▶ **Task item**
Which lines of the entries below run from the one holding "destruct (record_trades_frame sym" to the one holding "split; [done|]. intros", inclusive? Set down exactly those lines and no others.

--- The records Enclosed Below ---

(** A property of the dictionary of books that holds of the empty
    dictionary, that storing a book with [P] keeps, and that gives [P] of
    every book looked up. *)
Variable R : dict OrderBook -> Prop.
Hypothesis R_nil : R [].
Hypothesis R_set : forall bs sym book,
  R bs -> P book -> R (dict_set sym book bs).
Hypothesis R_get : forall bs sym book,
  R bs -> dict_get sym bs = Some book -> P book.

Hypothesis P_new : forall sym, P (new_book sym).
Hypothesis P_match : forall b incoming, P b -> P (match_ b incoming).1.1.
Hypothesis P_rest : forall b incoming book2,
  P b ->
  type (match_ b incoming).1.2 = limit ->
  0 < remaining (match_ b incoming).1.2 ->
  add_limit (match_ b incoming).1.1 (match_ b incoming).1.2 = Ok book2 ->
  P book2.
Hypothesis P_remove : forall b oid, P b -> P (remove_order b oid).1.
Hypothesis P_load : forall b od book2,
  P b -> type od = limit -> 0 < remaining od -> add_limit b od = Ok book2 ->
  P book2.

Lemma ensure_book_all st sym :
  R (books st) -> R (books (_ensure_book st sym)).
Proof.
  intros Hst. unfold _ensure_book.
  destruct (dict_get sym (books st)); [done|].
  by apply R_set.
Qed.

(** Matching an order and resting its residual when it is a limit order
    with quantity left, the common end of [submit_order] and
    [_submit_activated]. *)
Lemma match_and_rest_all st sym now book incoming :
  R (books st) -> P book ->
  let m := match_ book incoming in
  let rec := _record_trades (put_book st sym m.1.1) sym now m.2 in
  R (books rec.1)
  /\ forall book2,
       type m.1.2 = limit -> 0 < remaining m.1.2 ->
       add_limit m.1.1 m.1.2 = Ok book2 ->
       R (books (put_book rec.1 sym book2)).
Proof.
  intros Hst Hbook m rec.
  pose proof (P_match book incoming Hbook) as Hm. fold m in Hm.
  destruct (record_trades_frame sym now m.2 (put_book st sym m.1.1))
    as (Hbooks & _ & _).
  fold rec in Hbooks.
  assert (Hrec : R (books rec.1)).
  { rewrite Hbooks. by apply R_set. }
  split; [done|]. intros book2 Hty Hrem Hadd. cbn [books put_book set_books].
  apply R_set; [done|]. by apply (P_rest book incoming).
Qed.

Lemma submit_order_all st req now :
  R (books st) -> R (books (submit_order st req now).1).
Proof.
  intros Hst. unfold submit_order.
  set (sym := req_symbol req). set (st0 := _ensure_book st sym).
  set (st1 := set_id_counter st0 (S (id_counter st0))).
  assert (Hst1 : R (books st1)) by by apply ensure_book_all.
  destruct (dict_get sym (books st1)) as [book|] eqn:Hget; [|done].
  pose proof (R_get _ _ _ Hst1 Hget) as Hbook.
  destruct (is_trigger_type _); [done|].
  destruct (_ && negb _); [done|].
  match goal with
  | |- context [match_ book ?o] =>
      destruct (match_and_rest_all st1 sym now book o Hst1 Hbook)
        as [Hrec Hrest];
      destruct (match_ book o) as [[book1 order1] raw]
  end.
  cbn [fst snd] in *.
  destruct (_record_trades (put_book st1 sym book1) sym now raw)
    as [st3 trades].
  cbn [fst snd] in *.
  case_bool_decide; cbn [andb]; [|done].
  case_bool_decide; [|done].
  destruct (add_limit book1 order1) as [book2|e] eqn:Hadd; [|done].
  by apply Hrest.
Qed.

Lemma submit_activated_all st sym od now :
  R (books st) ->
  R (books (_submit_activated st sym od now).1).
Proof.
  intros Hst. unfold _submit_activated.
  destruct (dict_get sym (books st)) as [book|] eqn:Hget; [|done].
  pose proof (R_get _ _ _ Hst Hget) as Hbook.
  destruct (match_and_rest_all st sym now book od Hst Hbook)
    as [Hrec Hrest].
  destruct (match_ book od) as [[book1 od1] raw]. cbn [fst snd] in *.
  destruct (_record_trades (put_book st sym book1) sym now raw)
    as [st2 trades].
  cbn [fst snd] in *.
  case_bool_decide; cbn [andb]; [|done].
  case_bool_decide; cbn [andb]; [|done].
  destruct (bool_decide (is_Some (price od1))); [|done].
  destruct (add_limit book1 od1) as [book2|e] eqn:Hadd; [|done].
  by apply Hrest.
Qed.

Lemma activate_all_all sym now acts : forall st,
  R (books st) ->
  R (books (activate_all st sym acts now).1).
Proof.
  induction acts as [|od acts IH]; intros st Hst; cbn [activate_all]; [done|].
  assert (Hone : R (books (activate_one st sym od now).1)).
  { unfold activate_one. by apply submit_activated_all. }
  destruct (activate_one st sym od now) as [st1 [[]|e]]; [by apply IH|done].
Qed.

Lemma process_triggers_all st sym now :
  R (books st) ->
  R (books (process_triggers st sym now).1).
Proof.
  intros Hst. unfold process_triggers.
  destruct (dict_get sym (books st)) as [book|]; [|done].
  destruct (best_prices book) as [bid ask].
  destruct (scan_triggers _ _ _ _) as [pending [acts|e]]; [|done].
  by apply activate_all_all.
Qed.

Lemma cancel_order_all st oid :
  R (books st) -> R (books (cancel_order st oid).1).
Proof.
  intros Hst. unfold cancel_order.
  assert (Hscan : R (books (let '(tg, r) :=
                              cancel_trigger_scan oid (triggers st) in
                            (set_triggers st tg, Ok r)).1)).
  { by destruct (cancel_trigger_scan oid (triggers st)). }
  destruct (order_symbol_index st !! oid) as [[|c sym]|]; [done| |done].
  destruct (dict_get _ (books st)) as [book|] eqn:Hget; [|done].
  pose proof (P_remove book oid (R_get _ _ _ Hst Hget)) as Hrem.
  destruct (remove_order book oid) as [book1 [removed|]]; cbn [fst] in *;
    by apply R_set.
Qed.

Lemma load_orders_all sym orders : forall st,
  R (books st) -> R (books (load_orders st sym orders)).
Proof.
  induction orders as [|od orders IH]; intros st Hst; cbn [load_orders];
    [done|].
  apply IH. cbn [type remaining price order_of_dict].
  case_bool_decide as Hty; cbn [andb].
  2:{ by destruct (is_trigger_type _). }
  case_bool_decide as Hrem; cbn [andb].
  2:{ by destruct (is_trigger_type _). }
  destruct (bool_decide (is_Some (od_price od)));
    [|by destruct (is_trigger_type _)].
  destruct (dict_get sym (books st)) as [book|] eqn:Hget; [|done].
  destruct (add_limit book (order_of_dict sym od)) as [book1|e] eqn:Hadd;
    [|done].
  apply R_set; [done|].
  apply (P_load book (order_of_dict sym od));
    [by eapply R_get|exact Hty|exact Hrem|exact Hadd].
Qed.

Lemma load_open_orders_all saved : forall st,
  R (books st) -> R (books (load_open_orders st saved)).
Proof.
  induction saved as [|[sym orders] saved IH]; intros st Hst; [done|].
  cbn [load_open_orders]. by apply IH, load_orders_all, ensure_book_all.
Qed.

Lemma load_trades_frame sym trs : forall st,
  books (load_trades st sym trs) = books st
  /\ triggers (load_trades st sym trs) = triggers st.
Proof.
  induction trs as [|tr trs IH]; intros st; [done|]. cbn [load_trades].
  match goal with
  | |- context [load_trades ?s sym trs] => destruct (IH s) as [-> ->]
  end.
  done.
Qed.

Lemma load_recent_trades_frame saved : forall st,
  books (load_recent_trades st saved) = books st
  /\ triggers (load_recent_trades st saved) = triggers st.
Proof.
  induction saved as [|[sym trs] saved IH]; intros st; [done|].
  cbn [load_recent_trades].
  destruct (IH (load_trades st sym trs)) as [-> ->]. apply load_trades_frame.
Qed.

Lemma load_state_all st file :
  R (books st) -> R (books (load_state st file)).
Proof.
  intros Hst. unfold load_state.
  destruct (load_recent_trades_frame
              (snap_recent_trades (persistence_load_state file))
              (load_open_orders st (open_orders (persistence_load_state file))))
    as [-> _].
  by apply load_open_orders_all.
Qed.

(** Such a property holds of the books of every reachable state. *)
Lemma reachable_books_rel st : reachable st -> R (books st).
Proof.
  induction 1 as [mr tf lim n|st file _ IH|st req now _ IH|st oid _ IH
                  |st sym now _ IH].
  - exact R_nil.
  - by apply load_state_all.
  - by apply submit_order_all.
  - by apply cancel_order_all.
  - by apply process_triggers_all.
Qed.

(** Without [load_state], [P_load] is not needed. *)
Lemma live_books_rel st : reachable_live st -> R (books st).
Proof.
  induction 1 as [mr tf lim n|st req now _ IH|st oid _ IH|st sym now _ IH].
  - exact R_nil.
  - by apply submit_order_all.
  - by apply cancel_order_all.
  - by apply process_triggers_all.
Qed.
End ReachableStates.

(** The case of a property of each book. *)
Lemma reachable_books_all (P : OrderBook -> Prop) :
  (forall sym, P (new_book sym)) ->
  (forall b incoming, P b -> P (match_ b incoming).1.1) ->
  (forall b incoming book2,
     P b ->
     type (match_ b incoming).1.2 = limit ->
     0 < remaining (match_ b incoming).1.2 ->
     add_limit (match_ b incoming).1.1 (match_ b incoming).1.2 = Ok book2 ->
     P book2) ->
  (forall b oid, P b -> P (remove_order b oid).1) ->
  (forall b od book2,
     P b -> type od = limit -> 0 < remaining od -> add_limit b od = Ok book2 ->
     P book2) ->
  forall st, reachable st -> books_all P (books st).
Proof.
  intros P_new P_match P_rest P_remove P_load.
  apply (reachable_books_rel P (books_all P)); try done.
  - apply books_all_nil.
  - apply books_all_set.
  - apply books_all_get.
Qed.

Lemma live_books_all (P : OrderBook -> Prop) :
  (forall sym, P (new_book sym)) ->
  (forall b incoming, P b -> P (match_ b incoming).1.1) ->
  (forall b incoming book2,
     P b ->
     type (match_ b incoming).1.2 = limit ->
     0 < remaining (match_ b incoming).1.2 ->
     add_limit (match_ b incoming).1.1 (match_ b incoming).1.2 = Ok book2 ->
     P book2) ->
  (forall b oid, P b -> P (remove_order b oid).1) ->
  forall st, reachable_live st -> books_all P (books st).
Proof.
  intros P_new P_match P_rest P_remove.
  apply (live_books_rel P (books_all P)); try done.
  - apply books_all_nil.
  - apply books_all_set.
  - apply books_all_get.
Qed.

(** [books] is a dictionary: no symbol is stored twice. *)
Lemma dict_set_keys {V : Type} k (v : V) (d : dict V) :
  NoDup d.*1 -> NoDup (dict_set k v d).*1.
Proof.
  induction d as [|[k' w] d IH]; cbn [dict_set].
  { intros _. apply NoDup_singleton. }
  rewrite fmap_cons, NoDup_cons. intros [Hnotin Hnd].
  case_decide as Hk; [subst; by apply NoDup_cons|].
  rewrite fmap_cons. apply NoDup_cons. split; [|by apply IH].
  cbn [fst] in *. intros ([k1 v1] & Hk1 & [?|[= -> ->]]%elem_of_dict_set)
                    %list_elem_of_fmap; cbn [fst] in Hk1; subst.
  - apply Hnotin. by apply (list_elem_of_fmap_2 fst _ (k1, v1)).
  - done.
Qed.

Lemma reachable_books_keys (st : MatchingEngine) :
  reachable st -> NoDup (books st).*1.
Proof.
  apply (reachable_books_rel (fun _ => True) (fun bs => NoDup bs.*1));
    try done.
  - apply NoDup_nil_2.
  - intros bs sym book Hbs _. by apply dict_set_keys.
Qed.

(** A property kept by [match] and by [add_limit] is kept by their
    composition. *)
Lemma rest_of_match_add (P : OrderBook -> Prop) :
  (forall b incoming, P b -> P (match_ b incoming).1.1) ->
  (forall b od book2,
     P b -> type od = limit -> 0 < remaining od -> add_limit b od = Ok book2 ->
     P book2) ->
  forall b incoming book2,
    P b ->
    type (match_ b incoming).1.2 = limit ->
    0 < remaining (match_ b incoming).1.2 ->
    add_limit (match_ b incoming).1.1 (match_ b incoming).1.2 = Ok book2 ->
    P book2.
Proof.
  intros Hmatch Hadd b incoming book2 Hb Hty Hrem Hrest.
  apply (Hadd (match_ b incoming).1.1 (match_ b incoming).1.2); auto.
Qed.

--- End of Enclosed The records ---

▶ **Finished task**
  destruct (record_trades_frame sym now m.2 (put_book st sym m.1.1))
    as (Hbooks & _ & _).
  fold rec in Hbooks.
  assert (Hrec : R (books rec.1)).
  { rewrite Hbooks. by apply R_set. }
  split; [done|]. intros book2 Hty Hrem Hadd. cbn [books put_book set_books].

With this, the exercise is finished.